Para iniciar a pacificação de Gaza, a centelha da "paz eterna" na região evocada por Trump, o Hamas, no entanto, desejará negociar os pontos mais controversos. Acima de tudo, o desarmamento. Só os derrotados depõem as armas. Não parece que os perpetradores do pogrom que deu início a tudo sintam que sim ou anseiem pela aposentadoria. Pelo contrário. Os homens das Brigadas al-Qassam não conhecem outro ofício além do das armas. Mais do que qualquer outra condição, esta parece a menos aceitável para os inimigos de Israel. E tudo o que diz respeito à transferência gradual das Forças de Defesa de Israel (IDF) para a Força Internacional de Estabilização (também deveríamos estar treinando a polícia local?) é extremamente vago.

A batalha política já em curso no Estado judeu pode ser decisiva. Os poderes estão mais divididos do que nunca, a começar pela inteligência. E o chefe das Forças de Defesa de Israel (FDI) há muito tempo havia manifestado a Netanyahu e ao mundo sua aversão ao ataque à Cidade de Gaza, que era muito arriscado e ineficaz. A guerra nos túneis poderia continuar por anos, com surtidas de surpresa. Soldados israelenses certamente não gostam de ser policiais a vida toda. E vice-versa. O plano americano reflete a posição da liderança das FDI e contradiz Netanyahu. Por que Bibi deveria desistir de sabotá-lo e continuar a guerra que não quer terminar, pelo menos não nessas condições? Enquanto isso, Smotrich e Ben Gvir, ministros do regime teocrático de extrema direita, criticam o plano de Trump. A oposição está se reorganizando e mirando eleições em fevereiro. Segundo algumas pesquisas, pode dar certo.
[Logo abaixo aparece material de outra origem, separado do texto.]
(** * OpenTherm Manchester decoder: waveform-to-frame recovery

    A shallow embedding of [scripts/decode_opentherm.py] (the decoder) and of
    [testing/generate_pulses.py] (the idealized pulse synthesizer), with the
    properties of the decoder that the specification states.

    Conventions of the embedding.
    - A level is a [bool]: [true] is HIGH (Python [1] / [True]), [false] is
      LOW (Python [0] / [False]).
    - A duration is a Python [int], hence a [Z].  The data model restricts
      durations to strictly positive values; the one property that needs a
      duration not to be negative states it as a hypothesis.
    - The decoder returns [None] on every failure and tells the failures
      apart only by the message it prints; [Failed e] records which
      [return None] was taken, named after the error taxonomy.
    - Index accesses of the source are all guarded by bounds tests; the
      embedding keeps the guards and reads with [nth]. *)

From Stdlib Require Import ZArith List Bool Arith Lia.
From Stdlib Require Import Ascii.
From Stdlib Require String DecimalString.
Import String.StringSyntax.
Delimit Scope string_scope with string.
Import ListNotations.

Open Scope Z_scope.

(** ** Data model *)

(** [Pulse = Tuple[Level, int]]: a level and a duration in microseconds. *)
Abbreviation pulse := (bool * Z)%type (only parsing).

Definition HIGH : bool := true.
Definition LOW : bool := false.

Inductive decode_error : Type :=
| InvalidDuration
| HalfCountMismatch
| InvalidManchester
| InvalidStartBit
| InvalidStopBit
| ParityError.

(** The value of [decode_opentherm]: the pair [(frame, bits)] or a failure. *)
Inductive result : Type :=
| Decoded (frame : Z) (bits : list Z)
| Failed (e : decode_error).

(** ** Timing constants *)

Definition ONE_MIN : Z := 300.
Definition ONE_MAX : Z := 700.
Definition TWO_MIN : Z := 700.
Definition TWO_MAX : Z := 1300.
Definition GLITCH_MAX_US : Z := 200.

(** ** List access as the source does it *)

Definition get (interrupts : list pulse) (i : nat) : pulse :=
  nth i interrupts (LOW, 0).

Definition lvl (interrupts : list pulse) (i : nat) : bool :=
  fst (get interrupts i).

Definition dur_of (interrupts : list pulse) (i : nat) : Z :=
  snd (get interrupts i).

Definition in_range (interrupts : list pulse) (i : nat) : bool :=
  (i <? length interrupts)%nat.

(** [half_levels[-1]] and [half_levels[-2]]; both reads are guarded by a
    length test in the source. *)
Definition last_half (half_levels : list bool) : bool :=
  nth (length half_levels - 1) half_levels LOW.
Por fim, a incógnita estratégica. Netanyahu continua a deixar em aberto a possibilidade de um novo ataque ao Irã para destruir os 450 quilos de urânio escondidos pelo regime em um local que ele alega conhecer. Se tiver sucesso, poderá liquidar o programa nuclear iraniano de uma só vez, talvez destruindo o regime e, portanto, o Estado, para realizar o sonho jamais realizado de um Grande Israel, do qual Gaza seria a periferia. O verdadeiro prêmio é a Cisjordânia, ou Judeia e Samaria, para onde os colonos estão avançando com o apoio de Smotrich.

Por enquanto, a guerra continua. Das palavras à ação, pelo menos no início do plano, há um longo caminho a percorrer. Na melhor das hipóteses, um novo capítulo terá se aberto em um conflito que só pode ser administrado com paliativos. Uma trégua macabra é sempre melhor do que um genocídio em grande escala. O que é necessário é um pequeno milagre, não "paz eterna".